▸ **WHAT IS NEEDED**:
From the entries below, copy every line that has the word "unit".

[Dataset entries]
+-------+

(* ===== verification/DuckService.v ===== *)
(** * The DuckDB service: tinycloud-core/src/duckdb/{storage,describe,database,service}.rs

    As in the SQL service every database of a space has an actor that owns a
    connection and runs one request at a time, and a request that wrote exports the
    database and saves it as an artifact.  Other than there, a text is run as it is
    once [validate_sql] accepts it, a request meets the actor that is there or fails,
    and an in-memory database is exported by copying its tables into a file.

    The engine is the class [DuckDb].  The file system does not fail; the table of
    artifacts may. *)
From S2P Require Import Prelude Str Chars Json Identity Resource Registry Tables Storage Chain Tokens Demo Artifacts SqlParser SqlAuthorizer SqlService DuckParser DuckTypes.

(** The [duckdb] crate.  [duck_open] opens a file with these bytes or a new one;
    [duck_file] are the bytes of its file when a connection is closed or was
    checkpointed.  [duck_query] prepares and runs a text: the names of the columns
    and the answers of successive calls of [Rows::next]; [duck_query_arrow] gives the
    text of the Arrow stream or the error of its writer; [duck_text_rows] the rows of
    a query whose columns are texts. *)
Class DuckDb := {
  DConn : Type;
  Batch : Type;
  duck_open_in_memory : result string DConn;
  duck_open : option string → result string DConn;
  duck_file : DConn → string;
  duck_query : DConn → string → list RawValue → result string (list string * list (result string (list (result string RawValue)))) * DConn;
  duck_query_arrow : DConn → string → list RawValue → result string (result string string) * DConn;
  duck_execute : DConn → string → list RawValue → result string N * DConn;
  duck_execute_batch : DConn → string → result string unit * DConn;
  duck_text_rows : DConn → string → list string → result string (list (list string));
  duck_batches : DConn → string → result string (list Batch);
  duck_appender : DConn → string → result string unit;
  duck_append : DConn → string → Batch → result string unit * DConn;
  duck_blocks : DConn → result string (option Z);
}.

(** ** storage.rs *)

Definition validate_max_memory (value : string) : result DuckDbError unit :=
  let trimmed := trim value in
  let bad := DInternal ("Invalid max_memory: " +:+ value) in
  _ ← ensure (match trimmed with "" => false | String c _ => is_ascii_digit c end) bad;
  ensure (forall_char (λ c, is_ascii_alphanumeric c || bool_decide (c = " "%char)) trimmed) bad.

Definition security_settings (max_memory : string) : string :=
  "SET enable_external_access = false;SET allow_unsigned_extensions = false;SET max_memory = '" +:+ max_memory +:+ "';".

(** [s.replace(c, "cc")]. *)
Fixpoint double_char (a : ascii) (s : string) : string :=
  match s with "" => "" | String c s => if decide (c = a) then String c (String c (double_char a s)) else String c (double_char a s) end.

Definition TABLE_NAMES : string :=
  "SELECT table_name FROM information_schema.tables WHERE table_schema = 'main' AND table_type = 'BASE TABLE'".
Definition VIEW_TEXTS : string := "SELECT view_name, sql FROM duckdb_views() WHERE schema_name = 'main'".
Definition table_ddl_query (table : string) : string := "SELECT sql FROM duckdb_tables() WHERE table_name = '" +:+ double_char "'" table +:+ "'".
Definition table_rows_query (table : string) : string :=
  "SELECT * FROM " +:+ String (char 34) (double_char (char 34) table) +:+ String (char 34) "".

Section Storage.
Context `{!DuckDb}.

Definition apply_security_settings (c : DConn) (max_memory : string) : result DuckDbError DConn :=
  _ ← validate_max_memory max_memory;
  let '(r, c) := duck_execute_batch c (security_settings max_memory) in
  _ ← map_err (λ e, DInternal ("Failed to apply security settings: " +:+ e)) r;
  Ok c.

(** [StorageMode::File] holds what is in the file. *)
Definition open_connection (file : option string) (max_memory : string) : result DuckDbError DConn :=
  c ← map_err DInternal (match file with None => duck_open_in_memory | Some bytes => duck_open (Some bytes) end);
  apply_security_settings c max_memory.

Definition duck_database_size (c : DConn) : result DuckDbError N :=
  size ← map_err DInternal (duck_blocks c);
  Ok (match size with Some s => Z.to_N (s mod 2 ^ 64) | None => 0%N end).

+-------+

▸ **REPLY**:
  duck_execute_batch : DConn → string → result string unit * DConn;
  duck_appender : DConn → string → result string unit;
  duck_append : DConn → string → Batch → result string unit * DConn;
Definition validate_max_memory (value : string) : result DuckDbError unit :=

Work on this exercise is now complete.